# Using Spark right away ... ensuring scalability
- Spark seems to be an overkill for simple projects.
- However, small projects often very quickly outgrow the laptop.
- Avoid the pain of scaling up.

## Why Spark?
1. Spark operates on Resilent Distributed Datasets (RDDs) that can be used to represent data tables.
2. The same code for local environment (laptop) and cluster.
3. Spark's concept of "transformations" (e.g. "map") and "actions" (e.g. "reduce") makes it easy to wirte parallel programs.
4. A lot of the ETL work can be taken care of in fairly intuitive ways.
4. Spark + Hive supports SQL queries on data tables.
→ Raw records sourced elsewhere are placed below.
(** * The file-acceptance engine of the [DragDropUpload] widget

    A shallow embedding of [src/components/file_upload.tsx]: the validation
    of one candidate ([validateFile]), the processing of a dropped or
    selected batch ([processFiles]), the removal of an accepted file
    ([removeFile]), the delayed clear of the error banner and the disposal
    of the widget, with the properties the specification states about them.

    Conventions of the model.
    - JS strings are Rocq strings (sequences of 8-bit code units); the
      string methods the component calls are the functions of [JSString].
    - JS numbers are integers ([Z]): sizes, counts, indexes, milliseconds.
    - A blob URL returned by [URL.createObjectURL] is an opaque handle, a
      natural number; the browser never returns the same one twice, which
      the model renders by a counter ([nextUrl]).
    - Every [File] of a [FileList] is an object the browser created for that
      drop or selection, so candidates are values without [preview]; the
      property is added when the candidate is staged.
    - What an operation does to the outside world (blob URLs, the
      [onFilesChange] prop, timers) is the list of [Effect]s it returns. *)

From Stdlib Require Import ZArith List String Ascii Lia Bool DecimalString Permutation.
Import ListNotations.

Local Open Scope Z_scope.

(* ------------------------------------------------------------------ *)
(** ** The string methods used by the component *)

Module JSString.

Local Open Scope string_scope.

(** [s.startsWith(p)] *)
Definition startsWith (s p : string) : bool := String.prefix p s.

(** [s.endsWith(p)]: the last [length p] code units of [s] are [p]. *)
Definition endsWith (s p : string) : bool :=
  let n := String.length s in
  let m := String.length p in
  if (m <=? n)%nat then String.eqb (String.substring (n - m) m s) p else false.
Sometimes, SQL offers the most elegant way.
5. Spark has it's own machine learning library
6. In local mode Spark reads from regular file system; on the cluster it usually reads from HDFS.

## We need Java...
Install the latest JDK (... I use Oracle, old habit)

## Spark Installation
Use HomeBrew on OS X or package manager for Linux
<pre>
$ brew install apache-spark
</pre>

Try it out:
<pre>
$ pyspark
...
Welcome to
      ____              __
     / __/__  ___ _____/ /__
    _\ \/ _ \/ _ `/ __/  '_/
   /__ / .__/\_,_/_/ /_/\_\   version 1.6.2
      /_/

Using Python version 2.7.12 (default, Jul  2 2016 17:43:17)
SparkContext available as sc, HiveContext available as sqlContext.
>>>
</pre>

Spark used Python 2 by default...hence, the driver program should be running Python 2 as well...

## Jupyter Notebook
This makes it a bit more complicated. There are tons of post of the Internet, but they seem to be obsolete in about 17 days on average....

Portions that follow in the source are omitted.